**Requirement**
Copy out the lines of the records below, and only those lines, from the one with "End server_on." through the one with "Proof. vm_compute. split; reflexivity. Qed.", exactly as they appear.

**Data provided**
*****

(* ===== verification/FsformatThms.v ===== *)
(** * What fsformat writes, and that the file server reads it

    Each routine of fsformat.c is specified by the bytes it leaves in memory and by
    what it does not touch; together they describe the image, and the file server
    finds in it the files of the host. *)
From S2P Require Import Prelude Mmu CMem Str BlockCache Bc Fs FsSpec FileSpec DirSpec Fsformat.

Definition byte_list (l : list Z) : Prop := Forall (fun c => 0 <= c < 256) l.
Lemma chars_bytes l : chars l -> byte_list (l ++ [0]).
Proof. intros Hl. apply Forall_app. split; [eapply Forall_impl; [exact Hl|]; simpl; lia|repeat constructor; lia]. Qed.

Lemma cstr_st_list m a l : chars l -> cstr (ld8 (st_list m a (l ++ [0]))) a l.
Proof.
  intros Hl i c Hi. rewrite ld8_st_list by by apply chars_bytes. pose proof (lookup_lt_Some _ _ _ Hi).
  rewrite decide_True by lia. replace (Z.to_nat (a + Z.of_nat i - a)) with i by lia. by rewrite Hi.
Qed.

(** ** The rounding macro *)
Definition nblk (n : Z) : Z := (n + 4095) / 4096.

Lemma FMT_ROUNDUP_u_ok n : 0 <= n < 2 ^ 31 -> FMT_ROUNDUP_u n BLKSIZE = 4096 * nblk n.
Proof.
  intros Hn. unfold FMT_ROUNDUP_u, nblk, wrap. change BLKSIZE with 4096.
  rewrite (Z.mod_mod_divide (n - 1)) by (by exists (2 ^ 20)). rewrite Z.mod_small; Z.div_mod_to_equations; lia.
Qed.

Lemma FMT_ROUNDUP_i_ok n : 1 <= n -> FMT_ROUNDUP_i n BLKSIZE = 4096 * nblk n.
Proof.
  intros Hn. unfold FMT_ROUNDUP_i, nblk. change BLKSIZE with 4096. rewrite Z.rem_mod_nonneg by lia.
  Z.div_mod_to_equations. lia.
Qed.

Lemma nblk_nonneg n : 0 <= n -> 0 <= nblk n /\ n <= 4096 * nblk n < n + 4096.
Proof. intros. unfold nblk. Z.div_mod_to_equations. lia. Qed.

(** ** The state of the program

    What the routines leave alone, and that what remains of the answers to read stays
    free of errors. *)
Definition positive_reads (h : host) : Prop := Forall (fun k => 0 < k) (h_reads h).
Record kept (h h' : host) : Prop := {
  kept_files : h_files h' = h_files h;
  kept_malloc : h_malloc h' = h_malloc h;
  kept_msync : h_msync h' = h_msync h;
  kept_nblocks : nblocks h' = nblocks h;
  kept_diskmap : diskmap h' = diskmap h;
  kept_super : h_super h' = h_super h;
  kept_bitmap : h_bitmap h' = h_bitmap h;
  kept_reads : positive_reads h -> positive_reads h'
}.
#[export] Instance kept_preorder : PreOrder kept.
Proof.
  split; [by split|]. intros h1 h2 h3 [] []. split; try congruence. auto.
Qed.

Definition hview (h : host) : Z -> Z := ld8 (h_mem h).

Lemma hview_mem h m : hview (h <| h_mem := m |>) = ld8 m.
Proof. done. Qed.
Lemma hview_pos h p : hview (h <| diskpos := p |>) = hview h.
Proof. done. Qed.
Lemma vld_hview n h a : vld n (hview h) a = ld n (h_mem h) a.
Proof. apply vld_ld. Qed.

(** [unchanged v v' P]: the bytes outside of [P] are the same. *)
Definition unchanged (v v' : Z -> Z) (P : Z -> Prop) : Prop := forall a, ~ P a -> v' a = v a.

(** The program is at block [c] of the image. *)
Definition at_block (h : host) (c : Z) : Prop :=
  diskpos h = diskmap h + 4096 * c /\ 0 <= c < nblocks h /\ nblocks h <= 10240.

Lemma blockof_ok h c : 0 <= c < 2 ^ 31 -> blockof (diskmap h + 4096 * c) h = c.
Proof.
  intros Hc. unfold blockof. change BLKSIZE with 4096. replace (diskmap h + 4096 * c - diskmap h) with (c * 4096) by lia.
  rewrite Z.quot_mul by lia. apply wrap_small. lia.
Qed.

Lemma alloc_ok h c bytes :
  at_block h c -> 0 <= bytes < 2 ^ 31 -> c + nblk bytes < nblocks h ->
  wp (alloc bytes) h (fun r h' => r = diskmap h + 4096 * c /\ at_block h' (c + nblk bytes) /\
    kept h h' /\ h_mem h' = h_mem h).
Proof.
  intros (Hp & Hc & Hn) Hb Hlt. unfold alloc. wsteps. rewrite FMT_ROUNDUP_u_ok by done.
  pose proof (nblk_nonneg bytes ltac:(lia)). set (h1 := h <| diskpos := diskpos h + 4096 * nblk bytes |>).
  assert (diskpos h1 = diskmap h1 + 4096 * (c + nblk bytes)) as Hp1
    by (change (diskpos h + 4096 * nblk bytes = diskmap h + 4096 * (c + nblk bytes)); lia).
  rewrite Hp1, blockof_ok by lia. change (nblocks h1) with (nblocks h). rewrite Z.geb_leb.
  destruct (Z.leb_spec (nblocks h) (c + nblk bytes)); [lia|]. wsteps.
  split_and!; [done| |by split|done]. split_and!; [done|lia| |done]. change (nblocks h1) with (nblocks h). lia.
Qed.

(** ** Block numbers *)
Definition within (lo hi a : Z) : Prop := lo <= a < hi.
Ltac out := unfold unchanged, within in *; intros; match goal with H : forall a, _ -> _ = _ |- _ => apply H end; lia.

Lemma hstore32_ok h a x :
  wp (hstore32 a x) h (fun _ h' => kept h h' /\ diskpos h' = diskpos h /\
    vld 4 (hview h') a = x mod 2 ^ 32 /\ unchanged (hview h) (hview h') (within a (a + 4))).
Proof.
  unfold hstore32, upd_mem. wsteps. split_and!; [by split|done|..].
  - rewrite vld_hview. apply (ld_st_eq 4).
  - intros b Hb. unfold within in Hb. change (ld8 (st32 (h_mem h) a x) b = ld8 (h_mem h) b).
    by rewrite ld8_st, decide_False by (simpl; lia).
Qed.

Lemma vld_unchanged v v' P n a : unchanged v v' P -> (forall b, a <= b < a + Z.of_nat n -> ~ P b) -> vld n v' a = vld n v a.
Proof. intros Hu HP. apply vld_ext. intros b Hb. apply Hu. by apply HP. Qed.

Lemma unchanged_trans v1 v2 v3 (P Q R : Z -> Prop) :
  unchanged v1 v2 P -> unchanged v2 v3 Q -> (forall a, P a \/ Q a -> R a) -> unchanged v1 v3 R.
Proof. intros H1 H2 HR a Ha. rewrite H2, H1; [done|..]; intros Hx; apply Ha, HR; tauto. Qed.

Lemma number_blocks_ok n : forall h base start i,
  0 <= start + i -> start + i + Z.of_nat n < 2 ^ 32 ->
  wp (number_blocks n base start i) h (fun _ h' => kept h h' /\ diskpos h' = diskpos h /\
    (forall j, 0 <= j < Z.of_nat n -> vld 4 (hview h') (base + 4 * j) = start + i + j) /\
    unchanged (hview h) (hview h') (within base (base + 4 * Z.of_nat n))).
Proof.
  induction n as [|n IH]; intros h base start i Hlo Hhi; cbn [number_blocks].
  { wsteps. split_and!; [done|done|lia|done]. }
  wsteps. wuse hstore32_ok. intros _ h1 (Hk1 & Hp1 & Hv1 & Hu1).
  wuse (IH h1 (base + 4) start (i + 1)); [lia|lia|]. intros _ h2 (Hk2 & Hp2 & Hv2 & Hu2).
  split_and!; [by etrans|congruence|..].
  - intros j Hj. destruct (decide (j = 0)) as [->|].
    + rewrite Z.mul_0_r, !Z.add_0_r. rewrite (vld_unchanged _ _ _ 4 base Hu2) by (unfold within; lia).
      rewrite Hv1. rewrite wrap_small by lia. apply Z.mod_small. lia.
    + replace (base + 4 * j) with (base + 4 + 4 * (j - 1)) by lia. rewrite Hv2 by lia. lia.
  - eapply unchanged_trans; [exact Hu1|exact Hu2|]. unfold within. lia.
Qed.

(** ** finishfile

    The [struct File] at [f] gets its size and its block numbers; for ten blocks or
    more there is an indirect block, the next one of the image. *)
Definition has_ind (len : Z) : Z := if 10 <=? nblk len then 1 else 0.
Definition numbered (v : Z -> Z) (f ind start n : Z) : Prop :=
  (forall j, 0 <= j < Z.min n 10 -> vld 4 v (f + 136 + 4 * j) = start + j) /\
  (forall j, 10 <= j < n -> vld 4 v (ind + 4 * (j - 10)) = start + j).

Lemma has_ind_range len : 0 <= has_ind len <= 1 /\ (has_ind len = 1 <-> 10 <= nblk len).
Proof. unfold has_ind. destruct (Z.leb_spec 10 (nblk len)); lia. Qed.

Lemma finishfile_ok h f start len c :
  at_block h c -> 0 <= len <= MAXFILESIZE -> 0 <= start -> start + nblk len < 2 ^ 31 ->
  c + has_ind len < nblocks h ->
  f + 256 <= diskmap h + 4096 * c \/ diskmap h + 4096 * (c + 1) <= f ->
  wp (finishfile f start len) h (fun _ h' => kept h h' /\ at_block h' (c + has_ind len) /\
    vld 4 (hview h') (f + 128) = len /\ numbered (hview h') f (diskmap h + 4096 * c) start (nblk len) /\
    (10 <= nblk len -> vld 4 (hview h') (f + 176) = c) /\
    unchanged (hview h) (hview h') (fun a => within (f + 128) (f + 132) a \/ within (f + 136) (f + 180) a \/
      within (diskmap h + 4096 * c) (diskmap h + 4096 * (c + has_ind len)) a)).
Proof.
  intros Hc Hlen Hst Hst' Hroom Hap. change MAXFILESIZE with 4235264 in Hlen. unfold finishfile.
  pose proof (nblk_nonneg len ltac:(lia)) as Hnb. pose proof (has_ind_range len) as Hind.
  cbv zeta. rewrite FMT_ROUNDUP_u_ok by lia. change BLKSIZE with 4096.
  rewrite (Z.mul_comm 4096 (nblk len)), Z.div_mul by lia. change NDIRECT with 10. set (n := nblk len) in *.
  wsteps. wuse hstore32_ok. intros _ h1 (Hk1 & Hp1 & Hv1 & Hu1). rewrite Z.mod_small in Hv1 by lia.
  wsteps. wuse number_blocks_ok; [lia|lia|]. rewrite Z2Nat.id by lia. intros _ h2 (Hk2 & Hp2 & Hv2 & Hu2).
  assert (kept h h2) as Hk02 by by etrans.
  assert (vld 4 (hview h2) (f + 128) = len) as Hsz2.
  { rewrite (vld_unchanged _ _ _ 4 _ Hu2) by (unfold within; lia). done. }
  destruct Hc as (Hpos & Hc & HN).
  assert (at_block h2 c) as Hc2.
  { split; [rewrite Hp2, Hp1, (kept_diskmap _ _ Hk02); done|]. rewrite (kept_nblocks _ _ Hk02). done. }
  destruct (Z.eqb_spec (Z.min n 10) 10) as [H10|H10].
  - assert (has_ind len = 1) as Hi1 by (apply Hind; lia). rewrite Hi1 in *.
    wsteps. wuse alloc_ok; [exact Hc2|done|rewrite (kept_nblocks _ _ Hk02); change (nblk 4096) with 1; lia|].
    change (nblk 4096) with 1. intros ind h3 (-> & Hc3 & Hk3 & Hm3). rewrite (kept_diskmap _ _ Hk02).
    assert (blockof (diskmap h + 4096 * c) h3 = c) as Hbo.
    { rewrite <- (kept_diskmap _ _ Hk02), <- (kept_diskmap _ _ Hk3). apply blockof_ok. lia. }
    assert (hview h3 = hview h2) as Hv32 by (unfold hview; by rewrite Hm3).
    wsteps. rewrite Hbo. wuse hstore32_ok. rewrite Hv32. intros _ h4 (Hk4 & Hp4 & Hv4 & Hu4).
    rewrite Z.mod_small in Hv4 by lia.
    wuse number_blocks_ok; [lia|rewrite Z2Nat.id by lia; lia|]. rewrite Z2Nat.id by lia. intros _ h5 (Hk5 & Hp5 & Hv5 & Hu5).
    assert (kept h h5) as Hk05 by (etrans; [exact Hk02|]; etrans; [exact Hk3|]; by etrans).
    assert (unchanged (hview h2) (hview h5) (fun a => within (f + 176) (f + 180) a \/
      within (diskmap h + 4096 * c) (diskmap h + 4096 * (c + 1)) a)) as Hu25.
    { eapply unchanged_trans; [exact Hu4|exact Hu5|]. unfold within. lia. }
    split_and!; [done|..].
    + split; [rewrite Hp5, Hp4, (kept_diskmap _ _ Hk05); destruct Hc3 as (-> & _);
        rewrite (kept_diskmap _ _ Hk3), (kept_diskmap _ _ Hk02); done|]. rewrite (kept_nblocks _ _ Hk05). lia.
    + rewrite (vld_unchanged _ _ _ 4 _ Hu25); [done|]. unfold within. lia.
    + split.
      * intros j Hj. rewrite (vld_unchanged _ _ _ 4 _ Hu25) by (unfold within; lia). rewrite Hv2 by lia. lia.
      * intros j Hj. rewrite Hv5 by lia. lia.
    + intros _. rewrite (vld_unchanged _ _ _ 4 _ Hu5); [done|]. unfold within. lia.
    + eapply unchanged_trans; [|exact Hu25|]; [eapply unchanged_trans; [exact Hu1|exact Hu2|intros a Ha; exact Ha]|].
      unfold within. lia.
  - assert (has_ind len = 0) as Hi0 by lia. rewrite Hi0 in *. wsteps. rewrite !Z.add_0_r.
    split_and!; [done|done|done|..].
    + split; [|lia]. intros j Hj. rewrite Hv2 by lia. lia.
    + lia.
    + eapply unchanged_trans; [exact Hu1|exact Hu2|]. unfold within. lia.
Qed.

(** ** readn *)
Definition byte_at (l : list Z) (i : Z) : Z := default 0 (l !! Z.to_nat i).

*****

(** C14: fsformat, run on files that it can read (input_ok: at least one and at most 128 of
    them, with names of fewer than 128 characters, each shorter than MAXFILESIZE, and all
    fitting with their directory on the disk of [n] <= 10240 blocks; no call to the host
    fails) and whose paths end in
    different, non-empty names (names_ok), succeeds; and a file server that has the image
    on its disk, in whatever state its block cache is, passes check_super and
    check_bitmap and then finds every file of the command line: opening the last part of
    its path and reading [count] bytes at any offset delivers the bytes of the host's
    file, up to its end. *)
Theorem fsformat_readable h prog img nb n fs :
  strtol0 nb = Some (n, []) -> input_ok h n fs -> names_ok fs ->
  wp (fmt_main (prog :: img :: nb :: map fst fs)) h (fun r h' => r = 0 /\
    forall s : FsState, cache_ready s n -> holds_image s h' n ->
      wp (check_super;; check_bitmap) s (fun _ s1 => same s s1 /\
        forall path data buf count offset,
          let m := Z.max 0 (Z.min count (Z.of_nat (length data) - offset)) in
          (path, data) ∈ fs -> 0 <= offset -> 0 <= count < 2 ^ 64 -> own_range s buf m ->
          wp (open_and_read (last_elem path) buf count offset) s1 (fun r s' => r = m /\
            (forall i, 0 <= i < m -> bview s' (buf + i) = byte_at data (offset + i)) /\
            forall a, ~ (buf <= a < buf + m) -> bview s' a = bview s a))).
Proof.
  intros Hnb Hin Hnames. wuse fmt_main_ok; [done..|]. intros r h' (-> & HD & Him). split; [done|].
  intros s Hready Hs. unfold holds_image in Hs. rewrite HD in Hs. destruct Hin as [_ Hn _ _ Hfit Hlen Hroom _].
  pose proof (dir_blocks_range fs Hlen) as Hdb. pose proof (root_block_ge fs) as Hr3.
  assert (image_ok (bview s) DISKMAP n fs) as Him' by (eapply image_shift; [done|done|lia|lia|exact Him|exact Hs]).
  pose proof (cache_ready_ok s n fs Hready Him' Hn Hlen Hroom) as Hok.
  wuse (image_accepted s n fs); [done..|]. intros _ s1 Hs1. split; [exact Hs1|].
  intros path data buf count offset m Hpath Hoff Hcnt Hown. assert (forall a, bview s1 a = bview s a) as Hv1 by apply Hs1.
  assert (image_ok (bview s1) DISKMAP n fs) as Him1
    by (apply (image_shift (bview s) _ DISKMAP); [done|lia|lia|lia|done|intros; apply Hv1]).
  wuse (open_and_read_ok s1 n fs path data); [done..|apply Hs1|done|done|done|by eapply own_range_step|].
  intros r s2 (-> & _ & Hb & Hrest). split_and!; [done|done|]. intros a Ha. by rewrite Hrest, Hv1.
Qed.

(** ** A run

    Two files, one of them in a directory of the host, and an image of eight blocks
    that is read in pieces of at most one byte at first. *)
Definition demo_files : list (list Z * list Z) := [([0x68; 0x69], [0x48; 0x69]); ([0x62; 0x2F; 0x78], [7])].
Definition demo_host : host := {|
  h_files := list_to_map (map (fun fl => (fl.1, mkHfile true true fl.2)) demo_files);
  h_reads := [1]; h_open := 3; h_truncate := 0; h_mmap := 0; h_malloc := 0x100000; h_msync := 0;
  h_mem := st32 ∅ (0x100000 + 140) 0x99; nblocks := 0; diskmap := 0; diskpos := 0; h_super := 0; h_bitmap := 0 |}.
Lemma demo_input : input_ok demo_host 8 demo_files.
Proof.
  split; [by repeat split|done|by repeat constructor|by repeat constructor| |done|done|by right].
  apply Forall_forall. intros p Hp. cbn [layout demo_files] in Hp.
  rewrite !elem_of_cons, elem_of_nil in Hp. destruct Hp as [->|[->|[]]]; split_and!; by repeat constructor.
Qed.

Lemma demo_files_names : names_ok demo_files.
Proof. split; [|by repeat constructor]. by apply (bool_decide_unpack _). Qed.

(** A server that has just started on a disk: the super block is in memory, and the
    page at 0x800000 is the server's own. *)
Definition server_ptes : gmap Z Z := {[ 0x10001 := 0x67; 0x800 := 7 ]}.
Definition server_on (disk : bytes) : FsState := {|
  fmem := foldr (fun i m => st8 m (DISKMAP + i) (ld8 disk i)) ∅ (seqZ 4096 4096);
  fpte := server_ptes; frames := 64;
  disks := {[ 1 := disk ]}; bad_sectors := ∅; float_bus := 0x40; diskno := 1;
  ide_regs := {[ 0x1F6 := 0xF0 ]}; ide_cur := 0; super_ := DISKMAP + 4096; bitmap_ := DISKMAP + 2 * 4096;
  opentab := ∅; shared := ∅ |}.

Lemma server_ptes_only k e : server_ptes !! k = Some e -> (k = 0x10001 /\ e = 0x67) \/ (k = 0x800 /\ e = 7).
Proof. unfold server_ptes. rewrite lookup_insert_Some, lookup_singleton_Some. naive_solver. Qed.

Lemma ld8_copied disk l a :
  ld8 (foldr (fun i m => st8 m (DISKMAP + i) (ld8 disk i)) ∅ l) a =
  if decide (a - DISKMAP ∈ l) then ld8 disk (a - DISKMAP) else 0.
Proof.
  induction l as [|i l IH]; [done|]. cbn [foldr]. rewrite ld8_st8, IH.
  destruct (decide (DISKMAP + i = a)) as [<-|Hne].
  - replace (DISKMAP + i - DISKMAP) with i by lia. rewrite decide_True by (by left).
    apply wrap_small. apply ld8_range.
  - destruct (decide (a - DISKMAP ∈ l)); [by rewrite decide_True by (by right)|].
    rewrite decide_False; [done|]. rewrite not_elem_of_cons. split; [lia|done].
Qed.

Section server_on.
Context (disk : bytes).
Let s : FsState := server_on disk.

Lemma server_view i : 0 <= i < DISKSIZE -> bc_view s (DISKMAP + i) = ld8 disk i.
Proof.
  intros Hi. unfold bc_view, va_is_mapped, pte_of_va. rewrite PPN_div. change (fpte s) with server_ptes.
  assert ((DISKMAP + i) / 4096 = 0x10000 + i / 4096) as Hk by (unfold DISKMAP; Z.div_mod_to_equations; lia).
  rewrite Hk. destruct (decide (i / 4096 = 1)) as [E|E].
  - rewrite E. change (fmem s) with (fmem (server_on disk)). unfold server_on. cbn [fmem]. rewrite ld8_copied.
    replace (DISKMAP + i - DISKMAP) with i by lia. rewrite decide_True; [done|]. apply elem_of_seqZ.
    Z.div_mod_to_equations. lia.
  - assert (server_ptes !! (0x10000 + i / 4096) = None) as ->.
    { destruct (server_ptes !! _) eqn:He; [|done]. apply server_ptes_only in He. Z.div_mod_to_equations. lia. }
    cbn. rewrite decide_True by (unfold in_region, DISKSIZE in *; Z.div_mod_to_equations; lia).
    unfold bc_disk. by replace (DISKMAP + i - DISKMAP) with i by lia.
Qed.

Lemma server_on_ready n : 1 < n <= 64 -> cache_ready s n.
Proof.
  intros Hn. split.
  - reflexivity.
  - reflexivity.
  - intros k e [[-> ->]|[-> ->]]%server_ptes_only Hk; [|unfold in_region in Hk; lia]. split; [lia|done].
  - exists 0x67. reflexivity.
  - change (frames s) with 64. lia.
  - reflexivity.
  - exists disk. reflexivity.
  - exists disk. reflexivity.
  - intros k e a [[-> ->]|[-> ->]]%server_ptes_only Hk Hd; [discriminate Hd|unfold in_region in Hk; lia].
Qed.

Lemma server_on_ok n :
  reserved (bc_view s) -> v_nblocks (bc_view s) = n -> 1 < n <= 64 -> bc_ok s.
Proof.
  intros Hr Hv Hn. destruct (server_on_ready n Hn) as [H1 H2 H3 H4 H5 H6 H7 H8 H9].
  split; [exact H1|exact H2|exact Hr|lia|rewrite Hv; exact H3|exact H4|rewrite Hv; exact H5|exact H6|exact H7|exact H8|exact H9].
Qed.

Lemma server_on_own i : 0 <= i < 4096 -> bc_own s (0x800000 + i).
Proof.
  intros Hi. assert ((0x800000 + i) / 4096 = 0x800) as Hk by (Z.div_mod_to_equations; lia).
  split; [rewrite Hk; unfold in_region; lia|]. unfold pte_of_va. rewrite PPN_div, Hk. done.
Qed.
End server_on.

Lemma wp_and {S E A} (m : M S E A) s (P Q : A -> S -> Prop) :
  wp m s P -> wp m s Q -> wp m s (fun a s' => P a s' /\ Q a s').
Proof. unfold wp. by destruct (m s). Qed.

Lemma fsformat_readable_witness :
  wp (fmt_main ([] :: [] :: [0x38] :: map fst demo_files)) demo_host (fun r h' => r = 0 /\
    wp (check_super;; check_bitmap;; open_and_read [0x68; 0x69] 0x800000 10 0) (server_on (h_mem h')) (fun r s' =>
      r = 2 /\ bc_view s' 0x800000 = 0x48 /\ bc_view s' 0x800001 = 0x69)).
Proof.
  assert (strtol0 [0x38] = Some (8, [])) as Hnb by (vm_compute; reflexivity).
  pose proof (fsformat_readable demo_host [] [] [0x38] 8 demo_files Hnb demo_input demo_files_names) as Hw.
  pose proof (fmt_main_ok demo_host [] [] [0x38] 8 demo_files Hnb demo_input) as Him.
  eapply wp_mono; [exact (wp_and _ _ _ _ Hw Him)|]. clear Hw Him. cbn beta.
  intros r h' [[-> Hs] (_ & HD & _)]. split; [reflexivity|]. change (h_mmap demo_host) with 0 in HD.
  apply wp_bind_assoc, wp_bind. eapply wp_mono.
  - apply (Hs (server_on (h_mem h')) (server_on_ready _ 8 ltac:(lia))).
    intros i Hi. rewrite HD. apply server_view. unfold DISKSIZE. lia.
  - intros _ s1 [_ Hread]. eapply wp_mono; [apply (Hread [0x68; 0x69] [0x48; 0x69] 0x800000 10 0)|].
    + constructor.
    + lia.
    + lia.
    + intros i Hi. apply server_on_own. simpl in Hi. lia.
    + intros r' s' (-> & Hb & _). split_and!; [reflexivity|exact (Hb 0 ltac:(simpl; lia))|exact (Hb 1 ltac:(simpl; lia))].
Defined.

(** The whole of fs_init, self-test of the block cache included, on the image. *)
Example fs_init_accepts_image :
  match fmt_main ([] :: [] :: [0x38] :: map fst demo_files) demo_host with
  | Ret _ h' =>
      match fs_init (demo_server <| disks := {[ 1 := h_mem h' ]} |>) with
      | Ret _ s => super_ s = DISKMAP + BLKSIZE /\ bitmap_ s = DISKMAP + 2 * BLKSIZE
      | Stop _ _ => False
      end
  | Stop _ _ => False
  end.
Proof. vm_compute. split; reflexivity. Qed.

*****

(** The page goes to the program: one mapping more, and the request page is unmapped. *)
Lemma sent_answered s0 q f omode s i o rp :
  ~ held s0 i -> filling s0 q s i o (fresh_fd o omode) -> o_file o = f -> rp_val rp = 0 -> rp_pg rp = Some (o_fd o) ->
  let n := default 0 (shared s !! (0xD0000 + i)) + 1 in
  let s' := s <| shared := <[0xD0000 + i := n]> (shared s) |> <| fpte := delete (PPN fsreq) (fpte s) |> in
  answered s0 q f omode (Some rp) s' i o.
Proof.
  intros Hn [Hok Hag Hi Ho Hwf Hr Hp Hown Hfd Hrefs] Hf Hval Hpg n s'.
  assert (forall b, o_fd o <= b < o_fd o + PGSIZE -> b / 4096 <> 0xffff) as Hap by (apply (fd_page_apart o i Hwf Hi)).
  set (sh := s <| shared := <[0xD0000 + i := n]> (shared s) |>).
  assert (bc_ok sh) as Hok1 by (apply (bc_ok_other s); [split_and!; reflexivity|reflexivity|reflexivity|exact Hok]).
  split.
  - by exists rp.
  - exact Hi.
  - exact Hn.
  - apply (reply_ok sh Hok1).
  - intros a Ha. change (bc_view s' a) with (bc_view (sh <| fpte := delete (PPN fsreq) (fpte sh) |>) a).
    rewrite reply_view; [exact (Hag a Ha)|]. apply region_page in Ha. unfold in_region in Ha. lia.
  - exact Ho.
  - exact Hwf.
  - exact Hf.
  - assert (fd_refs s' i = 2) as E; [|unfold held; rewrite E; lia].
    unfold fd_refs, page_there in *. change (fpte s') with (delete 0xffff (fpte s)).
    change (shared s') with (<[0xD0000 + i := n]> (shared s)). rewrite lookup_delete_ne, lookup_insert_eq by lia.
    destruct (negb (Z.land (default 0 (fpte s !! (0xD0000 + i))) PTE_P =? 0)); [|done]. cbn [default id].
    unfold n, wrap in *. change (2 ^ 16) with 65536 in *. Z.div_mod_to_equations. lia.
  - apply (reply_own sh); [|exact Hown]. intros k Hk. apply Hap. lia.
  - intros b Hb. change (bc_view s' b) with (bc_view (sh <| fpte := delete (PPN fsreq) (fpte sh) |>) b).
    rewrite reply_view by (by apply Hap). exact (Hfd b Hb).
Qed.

*****

**Solution below**
End server_on.

Lemma wp_and {S E A} (m : M S E A) s (P Q : A -> S -> Prop) :
  wp m s P -> wp m s Q -> wp m s (fun a s' => P a s' /\ Q a s').
Proof. unfold wp. by destruct (m s). Qed.

Lemma fsformat_readable_witness :
  wp (fmt_main ([] :: [] :: [0x38] :: map fst demo_files)) demo_host (fun r h' => r = 0 /\
    wp (check_super;; check_bitmap;; open_and_read [0x68; 0x69] 0x800000 10 0) (server_on (h_mem h')) (fun r s' =>
      r = 2 /\ bc_view s' 0x800000 = 0x48 /\ bc_view s' 0x800001 = 0x69)).
Proof.
  assert (strtol0 [0x38] = Some (8, [])) as Hnb by (vm_compute; reflexivity).
  pose proof (fsformat_readable demo_host [] [] [0x38] 8 demo_files Hnb demo_input demo_files_names) as Hw.
  pose proof (fmt_main_ok demo_host [] [] [0x38] 8 demo_files Hnb demo_input) as Him.
  eapply wp_mono; [exact (wp_and _ _ _ _ Hw Him)|]. clear Hw Him. cbn beta.
  intros r h' [[-> Hs] (_ & HD & _)]. split; [reflexivity|]. change (h_mmap demo_host) with 0 in HD.
  apply wp_bind_assoc, wp_bind. eapply wp_mono.
  - apply (Hs (server_on (h_mem h')) (server_on_ready _ 8 ltac:(lia))).
    intros i Hi. rewrite HD. apply server_view. unfold DISKSIZE. lia.
  - intros _ s1 [_ Hread]. eapply wp_mono; [apply (Hread [0x68; 0x69] [0x48; 0x69] 0x800000 10 0)|].
    + constructor.
    + lia.
    + lia.
    + intros i Hi. apply server_on_own. simpl in Hi. lia.
    + intros r' s' (-> & Hb & _). split_and!; [reflexivity|exact (Hb 0 ltac:(simpl; lia))|exact (Hb 1 ltac:(simpl; lia))].
Defined.

(** The whole of fs_init, self-test of the block cache included, on the image. *)
Example fs_init_accepts_image :
  match fmt_main ([] :: [] :: [0x38] :: map fst demo_files) demo_host with
  | Ret _ h' =>
      match fs_init (demo_server <| disks := {[ 1 := h_mem h' ]} |>) with
      | Ret _ s => super_ s = DISKMAP + BLKSIZE /\ bitmap_ s = DISKMAP + 2 * BLKSIZE
      | Stop _ _ => False
      end
  | Stop _ _ => False
  end.
Proof. vm_compute. split; reflexivity. Qed.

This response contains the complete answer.